The global economy is currently going through one of its most challenging periods in recent history. Hundreds of media stories every day report on the possible causes and remedies, but the fact remains that forex traders can benefit from some of the turmoil. The first step for taking advantage of unusual or adverse circumstances is to develop a strategy. After that, review all the things that are known to directly affect the prices of heavily traded currencies. Don't overlook the unique historical power of the COVID pandemic when analyzing the marketplace, whether you trade just a few currencies or dozens.

Finding a Strategy That Works

What's the best strategy for trading foreign currency pairs in order to reap financial rewards while the world economic situation worsens? And, what is forex trading to you? First, forex trading enthusiasts need to understand the basics of how the forex markets operate. That means reviewing key definitions, currency quotation methods, the three major markets, and the inherent risks involved.

Additionally, every effective strategy calls for research. That means spending time reviewing all the significant factors that affect currency prices worldwide. For example, interest rates, inflation, and political climates are often cited as the three prime movers of international foreign-exchange rates. Each one is discussed in greater detail below.
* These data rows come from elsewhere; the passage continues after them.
(** * Proximity alert pipeline of the road-hazard dashboard

    A shallow embedding of the TypeScript sources
      - [src/pages/Dashboard.tsx]            (geo-filter, alert queue, live channel),
      - [src/components/HazardList.tsx]      (distance-sorted listing),
      - [src/components/HazardMap.tsx]       (map annotation),
      - [src/components/AlertNotification.tsx] (auto-expiry timers),
    followed by the properties of the specification, each proved or refuted
    on the embedding. *)

From Stdlib Require Import ZArith List String Ascii Bool Lia Lra.
From Stdlib Require Import Reals Floats Uint63 DecimalString.
From Stdlib Require DecimalPos DecimalZ.
From Stdlib Require Import Sorted Permutation.
From stdpp Require Import base option list gmap strings.

Local Open Scope Z_scope.

(* ===================================================================== *)
(** * The JavaScript fragment the components rely on                      *)
(* ===================================================================== *)

Module JS.

(** ** Numbers

    The sources compute with the JavaScript [number] type through the
    operators [+ - * /], the comparisons [<=] and [<] and the [Math]
    object.  The embedding is written once against this interface; it is
    instantiated below by IEEE binary64 (what an engine runs) and by the
    real numbers (what the formulas of the specification denote). *)

Class Number (num : Type) : Type := {
  lit        : Z -> num;                 (* an integer literal of the source *)
  Math_PI    : num;
  add        : num -> num -> num;
  sub        : num -> num -> num;
  mul        : num -> num -> num;
  div        : num -> num -> num;
  Math_sin   : num -> num;
  Math_cos   : num -> num;
  Math_sqrt  : num -> num;
  Math_atan2 : num -> num -> num;
  le         : num -> num -> bool;       (* [x <= y] *)
  lt         : num -> num -> bool        (* [x < y]  *)
}.

Declare Scope js_scope.
Delimit Scope js_scope with js.
Infix "+" := add : js_scope.
Infix "-" := sub : js_scope.
Infix "*" := mul : js_scope.
Infix "/" := div : js_scope.
Infix "<=?" := le : js_scope.
Infix "<?" := lt : js_scope.

(** *** IEEE binary64.  ECMAScript leaves the precision of [Math.sin],
    [Math.cos] and [Math.atan2] to the engine, so they are parameters of the
    instance; the arithmetic, the square root and the comparisons are the
    kernel's binary64 operations. *)

Definition float_lit (z : Z) : float :=
  if z <? 0 then PrimFloat.opp (PrimFloat.of_uint63 (Uint63.of_Z (- z)))
  else PrimFloat.of_uint63 (Uint63.of_Z z).

Definition binary64 (sin cos : float -> float) (atan2 : float -> float -> float)
  : Number float :=
  {| lit := float_lit;
     Math_PI := 0x1.921fb54442d18p+1%float;   (* 3.141592653589793 *)
     add := PrimFloat.add;
     sub := PrimFloat.sub;
     mul := PrimFloat.mul;
     div := PrimFloat.div;
     Math_sin := sin;
     Math_cos := cos;
     Math_sqrt := PrimFloat.sqrt;
     Math_atan2 := atan2;
     le := PrimFloat.leb;
     lt := PrimFloat.ltb |}.

(** *** Real numbers: arithmetic without rounding.  This is not the
    number type of the program, which computes in binary64; it is the
    reading under which the formulas of the specification are stated, and
    facts proved at this instance are facts about the exact formula. *)

Definition Rleb (x y : R) : bool := if Rle_dec x y then true else false.
Definition Rltb (x y : R) : bool := if Rlt_dec x y then true else false.

(** The two-argument arctangent, by quadrant, as [Math.atan2(y, x)]. *)
Definition Ratan2 (y x : R) : R :=
  if Rlt_dec 0 x then atan (y / x)
  else if Rlt_dec x 0 then
    (if Rle_dec 0 y then atan (y / x) + PI else atan (y / x) - PI)%R
  else if Rlt_dec 0 y then (PI / 2)%R
  else if Rlt_dec y 0 then (- (PI / 2))%R
  else 0%R.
Understand the Key Factors That Affect Global Markets

When you trade currency pairs, it's vital to know the relative strength of one compared to the other. For example, if you usually buy and sell JPY/GBP, or the Japanese yen against the British pound, take the time to compare the key factors for each currency's issuing nation. What are those factors? There are dozens, but most FX enthusiasts focus on five, namely local interest rates, inflation, overall economic health, political stability, and public debt. Here's how each one affects the local currency. Keep in mind that when you buy a currency pair, you're essentially betting on which of the two is stronger.

In general, inflation, public debt, and political instability work against a currency. Likewise, interest rates and the local economy's health tend to support the strength of a monetary unit. Taking a hypothetical example of a fictitious pair, AAA/BBB, if the nation issuing AAA is suffering high inflation compared to nation BBB, then BBB would typically be the more robust monetary unit if every other factor were precisely equal between the two.

The Impact of COVID

Some nations are having a harder time navigating the economic hardships imposed by the seemingly never-ending COVID pandemic. When you trade an FX pair, always research the respective nations' reaction to the crisis. Many regions have suffered extensive business closures and long-term damage to their local financial institutions. In some of the world's healthier, largest economies, those effects were not as widespread or deep.

What's the opportunity for traders in this respect? In essence, there's now a new parameter by which to measure the stability of any nation's monetary unit; namely its reaction to the COVID pandemic. Along with looking at inflation, interest rates, and other traditional measures, the local area's reaction to the pandemic is a consideration.

The Three FX Marketplaces

If you're aiming to get involved in foreign currency trading for the first time, it's essential to know that there are three main marketplaces. First and most popular is the spot market. This is the 24-hour, 5-days-per-week location where the vast majority of money changes hands between individual trading practitioners. Action is focused on supply and demand, and all the buying and selling is one in real-time.

Second, the forward market is the place where individuals and some institutions make private deals, via binding contracts, for future exchanges of currencies. Every contract lists a specific amount of currency, a precise rate, and the time of the execution. Finally, there's the futures market. It's much like the forward version, except that there are no private deals. All business is conducted on a massive exchange, like the stock market, and all the contracts are standardized.

Risks and Opportunities

The biggest opportunity for new and established FX practitioners is the chance to accumulate small amounts of profit over a long period of time. By avoiding the use of margin and high degrees of leverage, it's possible to make reasonably accurate predictions about which currencies will do better than others. As with every kind of trading, forex has its downsides. The main one is that most participants use leverage, which exposes them to higher-than-normal levels of risk. Always be aware of how much money you are at risk of losing on a particular transaction.